Pack mule out front, soldiers of the 97th Engineering Regiment started their road out of Slana, Alaska in 1942. Technically the mule didn’t lead them because a Lieutenant named Razo led him—but close enough. A few days into the woods, the Lieutenant made the mule extremely unhappy.
Link to another story “Blazing the Path of the Alcan”
Ordered to start building road at Slana, the soldiers of the regiment had the devil’s own time getting themselves and their equipment there, had struggled since early April. Finally, on May 26 soldiers of Company C got there. The soldiers of Company B joined them on June 8. And those of Company A arrived on June 12. A tent city ballooned at Slana filling with young soldiers—and, of course, at least one pack mule–ready to build road.

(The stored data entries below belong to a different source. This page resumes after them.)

(** An object that names the service, as its default backend or as the
    backend of one of its paths. *)
Definition targetsV1beta1 (svc : MeshService.t) (ingress : networkingV1beta1.Ingress.t) : bool :=
  match networkingV1beta1.IngressSpec.Backend (networkingV1beta1.Ingress.Spec ingress) with
  | Some backend => namesServiceV1beta1 svc backend
  | None => false
  end
  || existsb
       (fun rule =>
          existsb
            (fun ingressPath =>
               namesServiceV1beta1 svc
                 (networkingV1beta1.HTTPIngressPath.Backend ingressPath))
            (pathsOfV1beta1 rule))
       (networkingV1beta1.IngressSpec.Rules (networkingV1beta1.Ingress.Spec ingress)).


(** The shape of the rules the extractors add: the caller identity is the
    wildcard identity, the only weighted cluster is [c], and the route
    match is the wildcard route match or has the wildcard method alone. *)
Definition ingressRule (c : WeightedCluster.t) (r : Rule.t) : Prop :=
  Rule.AllowedServiceIdentity r = WildcardServiceIdentity
  /\ RouteWeightedClusters.WeightedClusters (Rule.Route r) = [c]
  /\ (RouteWeightedClusters.HTTPRouteMatch (Rule.Route r) = WildCardRouteMatch
      \/ HTTPRouteMatch.Methods (RouteWeightedClusters.HTTPRouteMatch (Rule.Route r))
         = [WildcardHTTPMethod]).

(** The policy [p] is filed under one hostname and named after one of the
    objects and that hostname; the hostname is the wildcard token or the
    non-empty host of a rule of that object. *)
Definition filedUnderView (os : list View.object) (p : InboundTrafficPolicy.t) : Prop :=
  exists o h,
    In o os
    /\ InboundTrafficPolicy.Hostnames p = [h]
    /\ InboundTrafficPolicy.Name p
       = getIngressTrafficPolicyName (View.name o) (View.namespace o) h
    /\ (h = WildcardHTTPMethod
        \/ (h <> EmptyString /\ exists r, In r (View.rules o) /\ View.host r = h)).

Definition filedUnderV1 (ingresses : list networkingV1.Ingress.t)
    (p : InboundTrafficPolicy.t) : Prop :=
  exists ingress h,
    In ingress ingresses
    /\ InboundTrafficPolicy.Hostnames p = [h]
    /\ InboundTrafficPolicy.Name p
       = getIngressTrafficPolicyName (networkingV1.Ingress.Name ingress)
           (networkingV1.Ingress.Namespace ingress) h
    /\ (h = WildcardHTTPMethod
        \/ (h <> EmptyString
            /\ exists rule,
                In rule (networkingV1.IngressSpec.Rules (networkingV1.Ingress.Spec ingress))
                /\ networkingV1.IngressRule.Host rule = h)).
(** * Split-Bill platform: the USSD dialogue engine

    A shallow embedding of [src/services/ussdService.ts] (the session state
    machine), of the phone helpers of the validation utilities
    ([validatePhoneNumber], [formatPhoneNumber]) and of the [/ussd] route,
    together with the properties the specification states about them.

    Conventions.
    - A JavaScript string is the list of its UTF-16 code units ([list N]).
    - A JavaScript number is an IEEE-754 binary64 value, [spec_float] of the
      standard library at precision 53 and maximal exponent 1024.
    - The module-level [sessionStore] (a [Map<string, USSDState>]) is a
      [gmap] threaded through every handler.  Each state object is created
      by one call of [processUSSDRequest] and stored under that call's
      [sessionId] only, and every mutation of a state is followed by
      [sessionStore.set] of the same object before the handler returns, so
      the functional map carries the same contents as the mutable one.
    - A turn is one atomic step: requests are processed one at a time. *)

From Stdlib Require Import ZArith NArith Ascii String SpecFloat Bool Lia.
From Stdlib Require Import DecimalString ZifyBool.
From stdpp Require Import base option list gmap.

Local Open Scope N_scope.

(** ** JavaScript strings *)

Abbreviation jsstring := (list N).

(** An ASCII literal as a list of code units. *)
Definition js (s : string) : jsstring :=
  map N_of_ascii (list_ascii_of_string s).

Definition jseqb (a b : jsstring) : bool := bool_decide (a = b).

(** [WhiteSpace] and [LineTerminator] of ECMAScript: what [trim] strips and
    what [\s] matches. *)
Definition isWhiteSpace (c : N) : bool :=
  (c =? 0x9) || (c =? 0xA) || (c =? 0xB) || (c =? 0xC) || (c =? 0xD)
  || (c =? 0x20) || (c =? 0xA0) || (c =? 0x1680)
  || ((0x2000 <=? c) && (c <=? 0x200A))
  || (c =? 0x2028) || (c =? 0x2029) || (c =? 0x202F) || (c =? 0x205F)
  || (c =? 0x3000) || (c =? 0xFEFF).

(** [\d] *)
Definition isDigit (c : N) : bool := (0x30 <=? c) && (c <=? 0x39).

Fixpoint trimStart (s : jsstring) : jsstring :=
  match s with
  | c :: r => if isWhiteSpace c then trimStart r else s
  | [] => []
  end.

Definition trimEnd (s : jsstring) : jsstring := rev (trimStart (rev s)).

(** [String.prototype.trim] *)
Definition trim (s : jsstring) : jsstring := trimEnd (trimStart s).

(** [String.prototype.split] with a one-character separator: never empty,
    the empty string splits into one empty piece. *)
Fixpoint split (sep : N) (s : jsstring) : list jsstring :=
  match s with
  | [] => [[]]
  | c :: r =>
      if c =? sep then [] :: split sep r
      else match split sep r with
           | h :: t => (c :: h) :: t
           | [] => [[c]]
           end
  end.

(** [String.prototype.startsWith] *)
Fixpoint startsWith (s p : jsstring) {struct p} : bool :=
  match p, s with
  | [], _ => true
  | a :: p', b :: s' => (a =? b) && startsWith s' p'
  | _ :: _, [] => false
  end.

(** [s.substring(n)] *)
Definition substring (n : nat) (s : jsstring) : jsstring := drop n s.

(** ** Regular expressions

    The three patterns of the source use literals, character classes, an
    alternative, an optional group and a counted repetition.  A pattern
    anchored by [^] and [$] is tested by Brzozowski derivatives. *)

Inductive regex : Type :=
  | RNone
  | REps
  | RClass (p : N -> bool)
  | RSeq (r1 r2 : regex)
  | RAlt (r1 r2 : regex).

Definition RChar (c : N) : regex := RClass (N.eqb c).

Fixpoint RLit (s : jsstring) : regex :=
  match s with
  | [] => REps
  | c :: r => RSeq (RChar c) (RLit r)
  end.

Definition ROpt (r : regex) : regex := RAlt r REps.
(* ===== verification/Json.v ===== *)
(** * [window.JSON]: the codec under [Cookie.prototype.set] and [get]

    [src/lib/cookie.ts] stores [window.JSON.stringify(value)] in the cookie
    and returns [window.JSON.parse(raw)] on reads.  This file models both
    functions on the JavaScript values a caller can hand to [set]:

    - [value]: undefined, null, booleans, numbers (integers, [NaN] and the
      infinities), strings of 8-bit code units, arrays, plain objects as
      property lists in enumeration order, and BigInts (the one primitive
      on which [stringify] throws a [TypeError]);
    - [stringify]: SerializeJSONProperty of ECMA-262 25.5.2, with the three
      outcomes of the algorithm ([Thrown], [Absent] for [undefined], [Text]);
    - [parse]: a recursive-descent parser for the JSON grammar, fuelled by
      the input length; integer literals only (a fraction or an exponent is
      rejected), [\u] escapes limited to 8-bit code units;
    - [normalize]: what [parse (stringify v)] gives back (undefined array
      elements and non-finite numbers become null, undefined members vanish,
      a repeated key keeps its first position and its last value).

    Not modelled: functions and [toJSON] methods, cyclic structures, the
    reordering of integer-like keys, non-integer numbers. *)

From Stdlib Require Import Ascii String ZArith Lia DecimalString DecimalZ DecimalPos DecimalFacts.
From stdpp Require Import base list option strings.
From S2P Require Import Prelude.

Local Set Warnings "-register-all".

Module JSON.

(** ** Values *)

Inductive number :=
| Finite (z : Z)
| NaN
| Infinity (negative : bool).

Inductive value :=
| Undefined
| Null
| Bool (b : bool)
| Number (n : number)
| Str (s : string)
| Array (xs : list value)
| Object (props : list (string * value))
| BigInt (z : Z).

(** The nested induction principle: the generated one has no hypothesis
    for the elements of an array or the members of an object. *)
Section value_ind'.
Variable P : value -> Prop.
Hypothesis HUndefined : P Undefined.
Hypothesis HNull : P Null.
Hypothesis HBool : forall b, P (Bool b).
Hypothesis HNumber : forall n, P (Number n).
Hypothesis HStr : forall s, P (Str s).
Hypothesis HArray : forall xs, Forall P xs -> P (Array xs).
Hypothesis HObject : forall ps, Forall (fun kv => P kv.2) ps -> P (Object ps).
Hypothesis HBigInt : forall z, P (BigInt z).

Fixpoint value_ind' (v : value) : P v :=
  match v with
  | Undefined => HUndefined
  | Null => HNull
  | Bool b => HBool b
  | Number n => HNumber n
  | Str s => HStr s
  | Array xs =>
      HArray xs ((fix go (l : list value) : Forall P l :=
                    match l with
                    | [] => Forall_nil_2 _
                    | x :: r => Forall_cons_2 _ _ _ (value_ind' x) (go r)
                    end) xs)
  | Object ps =>
      HObject ps ((fix go (l : list (string * value)) : Forall (fun kv => P kv.2) l :=
                     match l with
                     | [] => Forall_nil_2 _
                     | kv :: r => Forall_cons_2 _ _ _ (value_ind' kv.2) (go r)
                     end) ps)
  | BigInt z => HBigInt z
  end.
End value_ind'.

(** ** Characters *)

(** The double quote (34) and the backslash (92), written bit by bit so
    that they reduce as constructors. *)
Definition dquote : ascii := Ascii false true false false false true false false.
Definition bslash : ascii := Ascii false false true true true false true false.

Definition hex_digit (n : N) : ascii :=
  if (n <? 10)%N then ascii_of_N (48 + n) else ascii_of_N (87 + n).
(** The default path of a page covers the page. *)
Lemma path_match_default br :
  page_path_wf br = true -> path_match (br_path br) (default_path (br_path br)) = true.
Proof.
  intros Hwf. pose proof (path_match_root br Hwf) as Hroot. revert Hwf Hroot.
  unfold page_path_wf. destruct (br_path br) as [|c s]; [discriminate|].
  intros Hp Hroot. cbn [String.prefix] in Hp. destruct (ascii_dec "/"%char c) as [Hc|]; [subst c|discriminate].
  unfold default_path. rewrite Ascii.eqb_refl.
  destruct (last_slash_prefix (String "/" s)) as [[|c p]|] eqn:Hl; [exact Hroot| |exact Hroot].
  destruct (last_slash_prefix_spec _ _ Hl) as [r Hr]. rewrite Hr. unfold path_match.
  rewrite prefix_app, get_app_length. apply orb_true_intro; right. simpl. apply orb_true_r.
Qed.

Lemma filter_no_cookie name d p jar :
  no_cookie name jar = true -> List.filter (fun c => negb (same_cookie name d p c)) jar = jar.
Proof.
  induction jar as [|c jar IH]; intros H; [reflexivity|]. simpl in *.
  apply andb_prop in H as [Hc H]. unfold same_cookie.
  apply negb_true_iff in Hc. rewrite Hc. simpl. f_equal. exact (IH H).
Qed.

Lemma no_cookie_lookup br name jar :
  no_cookie name jar = true -> cookie_lookup name (document_cookie br jar) = None.
Proof.
  intros H. unfold document_cookie. destruct (br_enabled br); [|reflexivity].
  unfold cookie_lookup. rewrite (cookie_lookup_all _ EmptyString).
  - replace (existsb _ _) with false; [reflexivity|]. symmetry. apply Bool.not_true_iff_false.
    intros Hex. apply existsb_exists in Hex as (nv & Hin & Hn).
    apply in_map_iff in Hin as (c & <- & Hin). eapply Permutation_in in Hin; [|apply cookie_order_perm].
    apply filter_In in Hin as [Hin _]. unfold no_cookie in H. rewrite forallb_forall in H.
    specialize (H c Hin). simpl in Hn. rewrite Hn in H. discriminate.
  - intros nv Hin Hn. exfalso. apply in_map_iff in Hin as (c & <- & Hin).
    eapply Permutation_in in Hin; [|apply cookie_order_perm].
    apply filter_In in Hin as [Hin _]. unfold no_cookie in H. rewrite forallb_forall in H.
    specialize (H c Hin). simpl in Hn. rewrite Hn, String.eqb_refl in H. discriminate.
Qed.

Lemma no_cookie_no_shadow br name d p jar :
  no_cookie name jar = true -> no_shadow br jar name d p = true.
Proof.
  unfold no_cookie, no_shadow. rewrite !forallb_forall. intros H c Hin.
  specialize (H c Hin). apply negb_true_iff in H. rewrite H. reflexivity.
Qed.


Lemma existsb_no_cookie name d p jar :
  no_cookie name jar = true -> existsb (same_cookie name d p) jar = false.
Proof.
  induction jar as [|c jar IH]; intros H; [reflexivity|]. simpl in *.
  apply andb_prop in H as [Hc H]. apply negb_true_iff in Hc. unfold same_cookie at 1. rewrite Hc. exact (IH H).
Qed.

(** An assignment to a new name appends its cookie when the browser
    accepts it, and leaves the jar as it was otherwise. *)
Lemma store_new br sc jar :
  no_cookie (sc_name sc) jar = true ->
  store br sc jar =
  match cookie_domain br (sc_domain sc) with
  | Some (d, ho) => if accepted br sc then jar ++ [stored_cookie br sc d ho] else jar
  | None => jar
  end.
Proof.
  intros H. unfold store, accepted.
  destruct (br_enabled br); [|destruct (cookie_domain br (sc_domain sc)) as [[]|]; reflexivity].
  destruct (cookie_domain br (sc_domain sc)) as [[d ho]|]; [|reflexivity].
  rewrite bool_decide_eq_true_2 by eauto. simpl.
  rewrite existsb_no_cookie by exact H.
  destruct (sc_secure sc), (br_https br), (expired sc); simpl; try reflexivity; apply filter_no_cookie, H.
Qed.

Lemma store_expired_absent br sc jar :
  no_cookie (sc_name sc) jar = true -> expired sc = true -> store br sc jar = jar.
Proof.
  intros H Hx. rewrite store_new by exact H. unfold accepted. rewrite Hx.
  destruct (cookie_domain br (sc_domain sc)) as [[]|]; rewrite ?andb_false_r; reflexivity.
Qed.

(** What a read finds after an assignment to a new name whose path covers
    the page. *)
Lemma probe_read br sc jar :
  no_cookie (sc_name sc) jar = true ->
  path_match (br_path br) (cookie_path br (sc_path sc)) = true ->
  cookie_lookup (sc_name sc) (document_cookie br (store br sc jar)) =
  if accepted br sc then Some (sc_value sc) else None.
Proof.
  intros H Hp. destruct (accepted br sc) eqn:Ha.
  - unfold accepted in Ha. repeat (apply andb_prop in Ha as [Ha ?]).
    apply bool_decide_eq_true in H0 as [[d ho] Hd]. apply negb_true_iff in H2.
    apply (store_lookup br sc jar d ho); auto. apply no_cookie_no_shadow, H.
  - rewrite store_new by exact H. rewrite Ha.
    destruct (cookie_domain br (sc_domain sc)) as [[]|]; apply no_cookie_lookup, H.
Qed.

Ready to launch them, Colonel Whipple, their commander, dispatched Lieutenant Joseph Razo with a small survey party and the pack mule to stake a trail for the bulldozers to follow.

Razo and his party filled packs with food, camping gear and a few tools, draped them over the mule’s back and led it out along the Slana River, over the sand hills that border the little settlement and into the woods, following the remains of the old Valdez-Eagle trail toward Mentasta Lake.
Technically a “location party” they searched for the faint traces of the old abandoned trail and drove stakes along it. On June 12 Razo’s party and its mule reached Carlson Creek, eight miles out from Slana.
A few days later, working their way through the woods along the river, approaching Mentasta Lake, they came to a deep ravine. Luckily a tree had conveniently died and fallen across it. They ventured out to pick their way across on its trunk; good idea for the men, not so much for the mule.
Halfway across, the mule slipped, straddling the log, and dropped, hee-hawing at the top of its lungs, on its belly. Razo and his men had to remove the mule’s pack and then drag the very unhappy animal across to where it could stand up off the log.
The Alaska Highway required sacrifice from everyone.